Required work
Copy the lines exactly. Begin at the first line of the data and stop after the line with "revert previous; induction".

Raw data
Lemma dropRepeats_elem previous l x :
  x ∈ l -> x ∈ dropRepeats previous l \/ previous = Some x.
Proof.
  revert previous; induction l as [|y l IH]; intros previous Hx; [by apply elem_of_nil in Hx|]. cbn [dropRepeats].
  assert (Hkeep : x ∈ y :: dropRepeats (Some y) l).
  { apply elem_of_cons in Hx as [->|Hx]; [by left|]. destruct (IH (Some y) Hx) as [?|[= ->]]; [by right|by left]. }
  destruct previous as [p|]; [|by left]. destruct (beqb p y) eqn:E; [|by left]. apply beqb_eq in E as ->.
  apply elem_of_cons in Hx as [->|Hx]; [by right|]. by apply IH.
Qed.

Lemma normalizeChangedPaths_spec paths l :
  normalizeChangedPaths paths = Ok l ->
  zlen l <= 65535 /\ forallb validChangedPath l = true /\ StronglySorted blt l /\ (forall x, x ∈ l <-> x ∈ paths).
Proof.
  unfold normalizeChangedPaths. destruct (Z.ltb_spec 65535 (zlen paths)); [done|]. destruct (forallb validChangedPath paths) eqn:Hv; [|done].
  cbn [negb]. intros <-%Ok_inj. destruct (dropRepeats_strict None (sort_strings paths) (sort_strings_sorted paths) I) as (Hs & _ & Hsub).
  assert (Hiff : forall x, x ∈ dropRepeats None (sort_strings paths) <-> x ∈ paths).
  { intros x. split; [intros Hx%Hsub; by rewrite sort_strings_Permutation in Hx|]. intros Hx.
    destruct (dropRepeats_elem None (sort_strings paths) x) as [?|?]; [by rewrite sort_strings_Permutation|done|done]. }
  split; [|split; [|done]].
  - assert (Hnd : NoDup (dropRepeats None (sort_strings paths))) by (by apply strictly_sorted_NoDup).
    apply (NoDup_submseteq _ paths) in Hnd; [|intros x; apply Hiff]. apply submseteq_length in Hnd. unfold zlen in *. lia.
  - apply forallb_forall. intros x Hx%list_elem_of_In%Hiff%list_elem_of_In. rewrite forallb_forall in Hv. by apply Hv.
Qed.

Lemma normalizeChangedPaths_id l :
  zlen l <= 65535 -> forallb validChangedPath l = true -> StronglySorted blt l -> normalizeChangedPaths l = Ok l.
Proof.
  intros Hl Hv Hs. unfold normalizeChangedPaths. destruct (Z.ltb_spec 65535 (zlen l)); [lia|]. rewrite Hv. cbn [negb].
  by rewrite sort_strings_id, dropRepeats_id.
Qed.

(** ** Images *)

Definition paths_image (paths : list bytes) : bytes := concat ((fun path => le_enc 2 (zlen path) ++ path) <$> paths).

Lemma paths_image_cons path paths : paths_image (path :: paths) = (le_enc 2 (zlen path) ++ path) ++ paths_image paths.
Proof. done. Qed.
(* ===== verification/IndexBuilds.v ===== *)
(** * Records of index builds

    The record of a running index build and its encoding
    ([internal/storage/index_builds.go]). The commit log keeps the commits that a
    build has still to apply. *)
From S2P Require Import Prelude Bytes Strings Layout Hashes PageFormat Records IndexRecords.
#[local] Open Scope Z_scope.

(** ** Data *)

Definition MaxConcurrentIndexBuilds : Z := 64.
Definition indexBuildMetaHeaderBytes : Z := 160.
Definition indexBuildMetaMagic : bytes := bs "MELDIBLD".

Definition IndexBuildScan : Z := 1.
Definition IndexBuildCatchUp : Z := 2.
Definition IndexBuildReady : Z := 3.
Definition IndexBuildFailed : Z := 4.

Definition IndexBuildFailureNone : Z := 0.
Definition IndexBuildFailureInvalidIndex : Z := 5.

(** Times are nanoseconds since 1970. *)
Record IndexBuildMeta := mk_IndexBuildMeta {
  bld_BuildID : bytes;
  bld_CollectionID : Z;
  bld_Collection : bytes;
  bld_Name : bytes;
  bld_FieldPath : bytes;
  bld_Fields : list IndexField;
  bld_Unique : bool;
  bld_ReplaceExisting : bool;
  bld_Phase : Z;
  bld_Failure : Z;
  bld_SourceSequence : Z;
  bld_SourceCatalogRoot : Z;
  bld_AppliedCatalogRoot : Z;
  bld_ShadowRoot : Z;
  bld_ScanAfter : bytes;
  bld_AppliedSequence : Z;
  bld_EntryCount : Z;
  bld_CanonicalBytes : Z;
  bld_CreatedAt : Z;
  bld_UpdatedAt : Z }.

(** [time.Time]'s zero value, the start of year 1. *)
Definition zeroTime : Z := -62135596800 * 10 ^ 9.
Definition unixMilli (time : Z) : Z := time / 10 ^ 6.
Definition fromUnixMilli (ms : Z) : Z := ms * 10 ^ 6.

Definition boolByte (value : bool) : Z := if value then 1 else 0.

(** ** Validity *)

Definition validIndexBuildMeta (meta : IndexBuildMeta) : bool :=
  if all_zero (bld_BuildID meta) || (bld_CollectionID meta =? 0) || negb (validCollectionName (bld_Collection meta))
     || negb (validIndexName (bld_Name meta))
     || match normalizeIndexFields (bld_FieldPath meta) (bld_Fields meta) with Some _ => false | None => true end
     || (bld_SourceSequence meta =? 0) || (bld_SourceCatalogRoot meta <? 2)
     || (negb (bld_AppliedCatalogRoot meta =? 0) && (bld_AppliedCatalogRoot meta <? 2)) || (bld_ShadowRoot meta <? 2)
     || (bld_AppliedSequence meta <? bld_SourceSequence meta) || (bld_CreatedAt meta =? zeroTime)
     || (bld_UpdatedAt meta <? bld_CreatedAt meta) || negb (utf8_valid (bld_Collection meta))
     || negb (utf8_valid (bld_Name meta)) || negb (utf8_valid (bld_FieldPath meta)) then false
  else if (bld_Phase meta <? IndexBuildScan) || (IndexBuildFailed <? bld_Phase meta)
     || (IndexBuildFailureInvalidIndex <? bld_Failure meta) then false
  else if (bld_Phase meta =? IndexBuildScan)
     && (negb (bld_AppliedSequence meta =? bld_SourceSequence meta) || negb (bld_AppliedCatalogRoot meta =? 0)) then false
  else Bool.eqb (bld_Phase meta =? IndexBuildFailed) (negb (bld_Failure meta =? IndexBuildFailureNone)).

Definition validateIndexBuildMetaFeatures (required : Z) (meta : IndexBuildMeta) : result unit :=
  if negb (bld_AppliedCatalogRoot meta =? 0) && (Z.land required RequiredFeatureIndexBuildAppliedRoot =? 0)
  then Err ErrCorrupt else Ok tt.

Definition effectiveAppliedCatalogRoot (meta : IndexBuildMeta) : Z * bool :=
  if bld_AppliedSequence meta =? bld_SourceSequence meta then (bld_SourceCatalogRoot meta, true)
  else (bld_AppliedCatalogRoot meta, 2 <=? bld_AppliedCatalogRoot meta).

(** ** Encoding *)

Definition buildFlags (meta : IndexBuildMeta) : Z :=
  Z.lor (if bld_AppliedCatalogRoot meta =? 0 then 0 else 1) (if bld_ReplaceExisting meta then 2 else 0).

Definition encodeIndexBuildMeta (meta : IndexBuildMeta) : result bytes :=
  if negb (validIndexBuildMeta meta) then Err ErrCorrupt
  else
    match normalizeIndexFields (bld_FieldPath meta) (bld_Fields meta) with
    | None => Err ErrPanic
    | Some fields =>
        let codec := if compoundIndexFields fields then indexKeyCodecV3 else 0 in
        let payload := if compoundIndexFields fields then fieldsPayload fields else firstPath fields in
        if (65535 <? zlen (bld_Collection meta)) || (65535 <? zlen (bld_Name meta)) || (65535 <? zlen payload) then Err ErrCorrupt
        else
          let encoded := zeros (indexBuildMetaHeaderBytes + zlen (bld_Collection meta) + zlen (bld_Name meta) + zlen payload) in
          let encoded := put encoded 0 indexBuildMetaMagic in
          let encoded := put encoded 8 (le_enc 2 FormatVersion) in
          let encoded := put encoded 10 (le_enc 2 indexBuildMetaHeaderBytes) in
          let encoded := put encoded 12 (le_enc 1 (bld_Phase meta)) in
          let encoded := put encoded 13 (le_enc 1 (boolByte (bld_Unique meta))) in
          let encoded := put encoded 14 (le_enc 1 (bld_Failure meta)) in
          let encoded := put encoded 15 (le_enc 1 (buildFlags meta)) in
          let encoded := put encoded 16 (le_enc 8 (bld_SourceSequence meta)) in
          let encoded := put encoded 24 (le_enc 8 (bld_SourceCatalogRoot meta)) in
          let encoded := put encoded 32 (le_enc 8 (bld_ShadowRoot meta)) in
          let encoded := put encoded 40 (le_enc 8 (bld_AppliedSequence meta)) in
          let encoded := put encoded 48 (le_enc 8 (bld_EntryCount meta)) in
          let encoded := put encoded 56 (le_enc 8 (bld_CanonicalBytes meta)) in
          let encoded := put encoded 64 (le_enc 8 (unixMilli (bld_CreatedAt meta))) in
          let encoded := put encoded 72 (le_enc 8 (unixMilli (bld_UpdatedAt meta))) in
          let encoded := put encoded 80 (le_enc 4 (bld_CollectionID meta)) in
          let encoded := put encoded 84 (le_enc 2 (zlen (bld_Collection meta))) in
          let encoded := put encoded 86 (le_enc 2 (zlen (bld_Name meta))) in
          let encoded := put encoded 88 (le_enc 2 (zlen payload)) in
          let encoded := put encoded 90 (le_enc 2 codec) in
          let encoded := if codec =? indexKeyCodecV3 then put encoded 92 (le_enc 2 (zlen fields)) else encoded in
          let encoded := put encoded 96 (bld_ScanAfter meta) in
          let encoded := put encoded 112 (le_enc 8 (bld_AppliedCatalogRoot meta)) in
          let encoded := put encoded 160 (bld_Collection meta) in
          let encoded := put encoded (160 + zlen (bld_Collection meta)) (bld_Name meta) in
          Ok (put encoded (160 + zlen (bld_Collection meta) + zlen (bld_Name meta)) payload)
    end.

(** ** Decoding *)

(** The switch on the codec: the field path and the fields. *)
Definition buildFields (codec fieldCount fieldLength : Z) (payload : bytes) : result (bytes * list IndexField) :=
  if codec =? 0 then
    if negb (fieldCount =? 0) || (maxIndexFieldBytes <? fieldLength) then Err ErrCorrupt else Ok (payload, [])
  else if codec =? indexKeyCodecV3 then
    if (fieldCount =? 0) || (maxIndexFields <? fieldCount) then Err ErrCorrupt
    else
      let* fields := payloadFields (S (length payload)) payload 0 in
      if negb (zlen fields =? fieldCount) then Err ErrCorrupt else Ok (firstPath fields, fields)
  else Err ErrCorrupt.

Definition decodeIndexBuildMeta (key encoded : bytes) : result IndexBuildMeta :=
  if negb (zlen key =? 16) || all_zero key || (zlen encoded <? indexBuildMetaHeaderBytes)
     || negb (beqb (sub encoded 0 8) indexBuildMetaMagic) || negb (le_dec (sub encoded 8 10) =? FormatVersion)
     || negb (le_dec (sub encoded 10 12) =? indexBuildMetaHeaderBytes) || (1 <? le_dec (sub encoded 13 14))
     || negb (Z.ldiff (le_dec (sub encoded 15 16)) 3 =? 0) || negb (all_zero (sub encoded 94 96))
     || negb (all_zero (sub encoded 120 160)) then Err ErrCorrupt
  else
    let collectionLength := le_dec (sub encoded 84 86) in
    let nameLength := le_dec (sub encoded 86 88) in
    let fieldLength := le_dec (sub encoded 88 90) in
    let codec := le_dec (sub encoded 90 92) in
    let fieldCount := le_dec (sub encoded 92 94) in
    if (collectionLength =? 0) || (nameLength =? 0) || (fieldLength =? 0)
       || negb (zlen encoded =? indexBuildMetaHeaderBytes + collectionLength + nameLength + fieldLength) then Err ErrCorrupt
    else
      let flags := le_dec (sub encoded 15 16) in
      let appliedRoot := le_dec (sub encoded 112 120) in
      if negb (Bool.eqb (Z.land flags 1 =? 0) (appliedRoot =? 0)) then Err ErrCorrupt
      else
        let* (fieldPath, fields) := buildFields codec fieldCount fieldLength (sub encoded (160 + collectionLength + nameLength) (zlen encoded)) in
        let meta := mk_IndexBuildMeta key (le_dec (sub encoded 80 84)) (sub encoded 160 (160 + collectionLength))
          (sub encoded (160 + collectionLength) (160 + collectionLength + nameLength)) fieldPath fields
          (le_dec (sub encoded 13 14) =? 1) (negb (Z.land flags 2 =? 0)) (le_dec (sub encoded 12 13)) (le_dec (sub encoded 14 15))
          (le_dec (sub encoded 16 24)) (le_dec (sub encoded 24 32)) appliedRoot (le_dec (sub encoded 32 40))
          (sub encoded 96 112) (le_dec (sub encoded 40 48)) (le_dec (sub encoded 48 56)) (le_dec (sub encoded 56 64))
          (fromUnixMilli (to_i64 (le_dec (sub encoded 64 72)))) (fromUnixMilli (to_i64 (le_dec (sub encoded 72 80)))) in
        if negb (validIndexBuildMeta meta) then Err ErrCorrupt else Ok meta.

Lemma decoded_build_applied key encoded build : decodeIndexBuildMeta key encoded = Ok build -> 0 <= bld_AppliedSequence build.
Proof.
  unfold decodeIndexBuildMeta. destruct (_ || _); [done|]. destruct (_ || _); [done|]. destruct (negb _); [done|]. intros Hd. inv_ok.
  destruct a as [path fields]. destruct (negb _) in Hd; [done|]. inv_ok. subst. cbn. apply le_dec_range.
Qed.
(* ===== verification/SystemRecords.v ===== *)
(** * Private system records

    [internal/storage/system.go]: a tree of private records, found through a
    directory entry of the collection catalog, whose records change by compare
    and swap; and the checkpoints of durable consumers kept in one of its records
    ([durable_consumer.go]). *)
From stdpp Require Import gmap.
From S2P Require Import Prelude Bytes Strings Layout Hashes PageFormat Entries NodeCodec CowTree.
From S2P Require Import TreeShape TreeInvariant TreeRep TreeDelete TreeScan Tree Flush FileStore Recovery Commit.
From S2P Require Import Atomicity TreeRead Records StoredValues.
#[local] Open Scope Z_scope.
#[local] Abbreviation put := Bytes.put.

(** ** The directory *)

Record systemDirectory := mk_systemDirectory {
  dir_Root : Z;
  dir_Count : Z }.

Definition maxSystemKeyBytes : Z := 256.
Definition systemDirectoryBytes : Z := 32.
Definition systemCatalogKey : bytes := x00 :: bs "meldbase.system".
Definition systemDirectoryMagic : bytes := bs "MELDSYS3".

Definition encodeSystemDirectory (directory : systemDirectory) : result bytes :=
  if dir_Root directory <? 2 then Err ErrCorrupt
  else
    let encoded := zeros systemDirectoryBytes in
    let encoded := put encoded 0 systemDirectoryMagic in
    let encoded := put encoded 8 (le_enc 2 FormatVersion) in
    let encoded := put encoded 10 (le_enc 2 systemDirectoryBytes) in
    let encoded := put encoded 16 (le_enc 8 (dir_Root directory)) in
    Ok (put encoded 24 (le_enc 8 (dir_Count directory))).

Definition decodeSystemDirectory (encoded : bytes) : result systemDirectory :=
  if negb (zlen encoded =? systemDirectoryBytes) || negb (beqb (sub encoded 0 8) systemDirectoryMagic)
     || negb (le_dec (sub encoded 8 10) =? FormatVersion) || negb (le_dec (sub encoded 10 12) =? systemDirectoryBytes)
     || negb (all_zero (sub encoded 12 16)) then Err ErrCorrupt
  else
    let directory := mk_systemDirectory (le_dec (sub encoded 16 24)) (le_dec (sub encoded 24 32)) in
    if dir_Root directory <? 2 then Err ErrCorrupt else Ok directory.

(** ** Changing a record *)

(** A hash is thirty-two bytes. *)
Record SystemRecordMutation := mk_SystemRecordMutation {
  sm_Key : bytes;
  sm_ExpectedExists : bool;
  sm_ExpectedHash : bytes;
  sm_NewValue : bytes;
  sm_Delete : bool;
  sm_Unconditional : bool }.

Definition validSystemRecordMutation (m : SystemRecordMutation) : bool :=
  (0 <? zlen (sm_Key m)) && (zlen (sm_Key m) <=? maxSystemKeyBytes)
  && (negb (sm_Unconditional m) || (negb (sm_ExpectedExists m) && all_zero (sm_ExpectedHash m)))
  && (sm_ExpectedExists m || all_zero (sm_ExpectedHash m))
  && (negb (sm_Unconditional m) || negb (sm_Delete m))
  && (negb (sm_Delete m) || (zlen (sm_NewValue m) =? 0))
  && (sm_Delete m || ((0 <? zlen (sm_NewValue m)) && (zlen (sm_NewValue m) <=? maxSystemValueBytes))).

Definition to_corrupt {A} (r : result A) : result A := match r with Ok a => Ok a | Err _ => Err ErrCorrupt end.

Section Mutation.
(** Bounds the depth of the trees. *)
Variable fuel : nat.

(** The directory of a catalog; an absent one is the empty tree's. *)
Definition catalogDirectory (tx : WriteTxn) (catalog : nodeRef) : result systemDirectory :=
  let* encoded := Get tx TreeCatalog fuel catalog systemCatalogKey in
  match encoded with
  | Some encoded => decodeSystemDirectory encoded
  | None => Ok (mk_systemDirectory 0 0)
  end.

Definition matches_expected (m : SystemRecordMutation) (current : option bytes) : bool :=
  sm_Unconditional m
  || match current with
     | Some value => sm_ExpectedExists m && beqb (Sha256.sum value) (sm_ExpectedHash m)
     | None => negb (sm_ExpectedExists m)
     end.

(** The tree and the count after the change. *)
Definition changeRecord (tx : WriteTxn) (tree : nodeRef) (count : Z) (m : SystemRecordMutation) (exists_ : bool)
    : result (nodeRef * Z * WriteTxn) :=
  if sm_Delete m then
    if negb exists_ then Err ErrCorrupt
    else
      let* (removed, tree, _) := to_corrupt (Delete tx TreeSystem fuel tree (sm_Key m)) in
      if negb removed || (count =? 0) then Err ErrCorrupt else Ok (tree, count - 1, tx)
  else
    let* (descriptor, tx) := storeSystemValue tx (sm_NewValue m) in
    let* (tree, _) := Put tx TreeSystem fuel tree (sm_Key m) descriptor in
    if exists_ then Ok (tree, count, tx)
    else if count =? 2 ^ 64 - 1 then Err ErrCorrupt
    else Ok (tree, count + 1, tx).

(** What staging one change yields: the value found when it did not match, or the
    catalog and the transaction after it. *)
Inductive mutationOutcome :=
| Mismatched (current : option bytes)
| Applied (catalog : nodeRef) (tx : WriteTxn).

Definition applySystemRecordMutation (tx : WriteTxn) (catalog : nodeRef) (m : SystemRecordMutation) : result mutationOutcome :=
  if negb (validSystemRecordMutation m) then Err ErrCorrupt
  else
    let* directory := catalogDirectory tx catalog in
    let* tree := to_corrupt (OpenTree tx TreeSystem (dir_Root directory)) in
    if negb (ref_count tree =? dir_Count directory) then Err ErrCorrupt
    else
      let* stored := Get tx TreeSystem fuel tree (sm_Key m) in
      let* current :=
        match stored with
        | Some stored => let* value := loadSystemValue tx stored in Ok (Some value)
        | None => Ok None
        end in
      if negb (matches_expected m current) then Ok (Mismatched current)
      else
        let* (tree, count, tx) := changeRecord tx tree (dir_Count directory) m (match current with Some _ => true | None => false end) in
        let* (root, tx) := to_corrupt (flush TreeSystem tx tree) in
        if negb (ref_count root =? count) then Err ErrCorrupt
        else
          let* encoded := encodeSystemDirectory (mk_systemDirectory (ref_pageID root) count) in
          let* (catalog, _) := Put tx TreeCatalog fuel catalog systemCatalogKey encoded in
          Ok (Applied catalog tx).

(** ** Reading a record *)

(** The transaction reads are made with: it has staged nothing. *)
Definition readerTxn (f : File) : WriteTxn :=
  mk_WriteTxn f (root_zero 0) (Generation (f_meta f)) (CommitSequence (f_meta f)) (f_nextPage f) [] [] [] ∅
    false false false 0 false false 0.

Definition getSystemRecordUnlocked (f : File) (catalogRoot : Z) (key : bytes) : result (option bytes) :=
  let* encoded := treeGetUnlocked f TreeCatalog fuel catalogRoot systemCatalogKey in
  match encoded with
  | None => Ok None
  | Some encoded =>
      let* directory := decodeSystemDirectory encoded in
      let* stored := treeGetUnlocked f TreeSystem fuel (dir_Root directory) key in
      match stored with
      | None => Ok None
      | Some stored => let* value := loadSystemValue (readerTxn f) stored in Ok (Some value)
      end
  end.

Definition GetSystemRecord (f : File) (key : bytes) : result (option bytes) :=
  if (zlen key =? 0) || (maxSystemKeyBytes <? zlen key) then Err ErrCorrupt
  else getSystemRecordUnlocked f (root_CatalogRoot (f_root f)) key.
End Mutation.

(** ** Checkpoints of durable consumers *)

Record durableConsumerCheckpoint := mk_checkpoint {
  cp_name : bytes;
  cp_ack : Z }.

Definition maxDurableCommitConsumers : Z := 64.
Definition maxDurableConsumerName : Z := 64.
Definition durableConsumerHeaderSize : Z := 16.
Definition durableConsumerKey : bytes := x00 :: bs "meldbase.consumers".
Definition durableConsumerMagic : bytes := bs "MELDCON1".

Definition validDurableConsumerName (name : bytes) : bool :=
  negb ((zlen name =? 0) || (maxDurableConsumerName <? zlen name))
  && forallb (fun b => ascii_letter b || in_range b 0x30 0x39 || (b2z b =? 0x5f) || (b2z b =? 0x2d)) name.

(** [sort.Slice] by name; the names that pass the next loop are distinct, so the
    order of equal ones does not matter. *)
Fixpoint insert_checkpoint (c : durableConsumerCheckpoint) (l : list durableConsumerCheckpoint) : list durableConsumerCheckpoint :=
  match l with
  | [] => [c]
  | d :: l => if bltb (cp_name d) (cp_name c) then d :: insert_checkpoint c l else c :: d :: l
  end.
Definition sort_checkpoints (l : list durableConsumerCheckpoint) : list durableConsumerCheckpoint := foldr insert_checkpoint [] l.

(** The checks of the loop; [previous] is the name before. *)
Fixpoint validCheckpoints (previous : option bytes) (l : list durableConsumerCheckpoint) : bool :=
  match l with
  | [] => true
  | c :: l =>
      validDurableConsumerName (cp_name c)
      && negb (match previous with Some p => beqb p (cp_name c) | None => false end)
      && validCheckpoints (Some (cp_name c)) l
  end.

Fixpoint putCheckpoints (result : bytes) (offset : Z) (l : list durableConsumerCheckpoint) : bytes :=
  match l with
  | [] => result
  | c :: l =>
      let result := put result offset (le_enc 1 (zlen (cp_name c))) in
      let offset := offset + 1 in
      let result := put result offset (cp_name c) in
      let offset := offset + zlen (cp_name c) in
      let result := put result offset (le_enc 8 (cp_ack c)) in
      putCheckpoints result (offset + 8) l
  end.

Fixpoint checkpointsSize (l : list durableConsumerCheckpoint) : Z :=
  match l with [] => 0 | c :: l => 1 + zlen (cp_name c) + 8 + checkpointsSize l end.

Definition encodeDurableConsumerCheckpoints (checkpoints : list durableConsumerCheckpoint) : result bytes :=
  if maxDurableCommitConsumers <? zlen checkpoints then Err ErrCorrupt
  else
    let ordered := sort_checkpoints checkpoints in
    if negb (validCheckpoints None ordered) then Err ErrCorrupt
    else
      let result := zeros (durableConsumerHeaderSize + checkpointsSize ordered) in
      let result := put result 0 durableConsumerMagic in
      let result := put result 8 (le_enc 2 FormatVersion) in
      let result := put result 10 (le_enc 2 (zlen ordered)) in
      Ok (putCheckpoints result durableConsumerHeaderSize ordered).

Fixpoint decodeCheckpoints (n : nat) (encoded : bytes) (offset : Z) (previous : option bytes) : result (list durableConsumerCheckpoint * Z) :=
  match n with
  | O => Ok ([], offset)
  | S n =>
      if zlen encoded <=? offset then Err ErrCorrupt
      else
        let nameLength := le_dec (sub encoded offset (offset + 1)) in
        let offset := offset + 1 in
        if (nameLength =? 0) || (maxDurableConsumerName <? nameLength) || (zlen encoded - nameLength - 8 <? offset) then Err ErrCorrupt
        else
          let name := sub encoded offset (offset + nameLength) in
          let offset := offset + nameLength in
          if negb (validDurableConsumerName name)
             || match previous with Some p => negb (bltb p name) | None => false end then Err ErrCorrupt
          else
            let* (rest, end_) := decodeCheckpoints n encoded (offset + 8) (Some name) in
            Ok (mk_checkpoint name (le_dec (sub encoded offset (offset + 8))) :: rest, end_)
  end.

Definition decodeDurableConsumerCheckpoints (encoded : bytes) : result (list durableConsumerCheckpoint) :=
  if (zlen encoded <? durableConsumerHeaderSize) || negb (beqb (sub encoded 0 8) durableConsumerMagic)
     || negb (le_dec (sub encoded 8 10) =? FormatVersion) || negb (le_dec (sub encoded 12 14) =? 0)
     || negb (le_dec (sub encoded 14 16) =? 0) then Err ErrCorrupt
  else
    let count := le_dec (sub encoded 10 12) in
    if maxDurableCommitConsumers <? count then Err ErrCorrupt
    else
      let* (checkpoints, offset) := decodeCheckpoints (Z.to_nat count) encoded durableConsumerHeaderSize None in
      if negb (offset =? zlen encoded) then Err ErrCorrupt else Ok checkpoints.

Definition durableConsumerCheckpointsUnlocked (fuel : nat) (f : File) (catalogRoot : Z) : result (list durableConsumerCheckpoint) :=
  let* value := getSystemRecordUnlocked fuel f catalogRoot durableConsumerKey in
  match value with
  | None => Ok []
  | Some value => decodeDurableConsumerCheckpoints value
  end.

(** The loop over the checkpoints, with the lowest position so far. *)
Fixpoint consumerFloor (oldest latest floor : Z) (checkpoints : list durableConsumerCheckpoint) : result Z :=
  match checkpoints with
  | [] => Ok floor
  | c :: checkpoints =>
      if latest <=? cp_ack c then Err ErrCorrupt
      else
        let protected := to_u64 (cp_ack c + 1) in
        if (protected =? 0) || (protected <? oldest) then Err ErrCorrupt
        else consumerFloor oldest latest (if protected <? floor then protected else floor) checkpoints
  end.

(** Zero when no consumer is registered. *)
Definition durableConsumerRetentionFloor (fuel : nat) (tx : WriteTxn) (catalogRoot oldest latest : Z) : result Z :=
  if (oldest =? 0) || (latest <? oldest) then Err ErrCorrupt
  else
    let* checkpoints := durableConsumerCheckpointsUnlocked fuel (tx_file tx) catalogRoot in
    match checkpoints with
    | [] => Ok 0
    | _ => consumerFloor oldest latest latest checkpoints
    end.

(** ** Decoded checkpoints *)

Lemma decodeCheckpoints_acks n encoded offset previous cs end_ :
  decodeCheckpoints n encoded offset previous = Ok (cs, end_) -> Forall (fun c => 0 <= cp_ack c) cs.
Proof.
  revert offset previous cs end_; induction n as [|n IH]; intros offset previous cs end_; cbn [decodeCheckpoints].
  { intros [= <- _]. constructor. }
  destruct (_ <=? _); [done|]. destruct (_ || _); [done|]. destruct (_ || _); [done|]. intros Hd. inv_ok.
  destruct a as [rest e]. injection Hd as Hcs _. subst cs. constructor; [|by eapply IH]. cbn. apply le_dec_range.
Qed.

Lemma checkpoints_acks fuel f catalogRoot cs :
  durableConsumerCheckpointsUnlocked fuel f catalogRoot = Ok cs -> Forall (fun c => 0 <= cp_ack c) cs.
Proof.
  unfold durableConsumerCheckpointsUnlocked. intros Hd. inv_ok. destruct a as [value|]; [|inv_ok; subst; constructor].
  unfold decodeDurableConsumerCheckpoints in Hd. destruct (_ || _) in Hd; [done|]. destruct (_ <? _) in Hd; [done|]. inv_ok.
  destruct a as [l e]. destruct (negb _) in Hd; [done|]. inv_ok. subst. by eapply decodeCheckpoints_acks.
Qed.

Task output
Lemma dropRepeats_elem previous l x :
  x ∈ l -> x ∈ dropRepeats previous l \/ previous = Some x.
Proof.
  revert previous; induction l as [|y l IH]; intros previous Hx; [by apply elem_of_nil in Hx|]. cbn [dropRepeats].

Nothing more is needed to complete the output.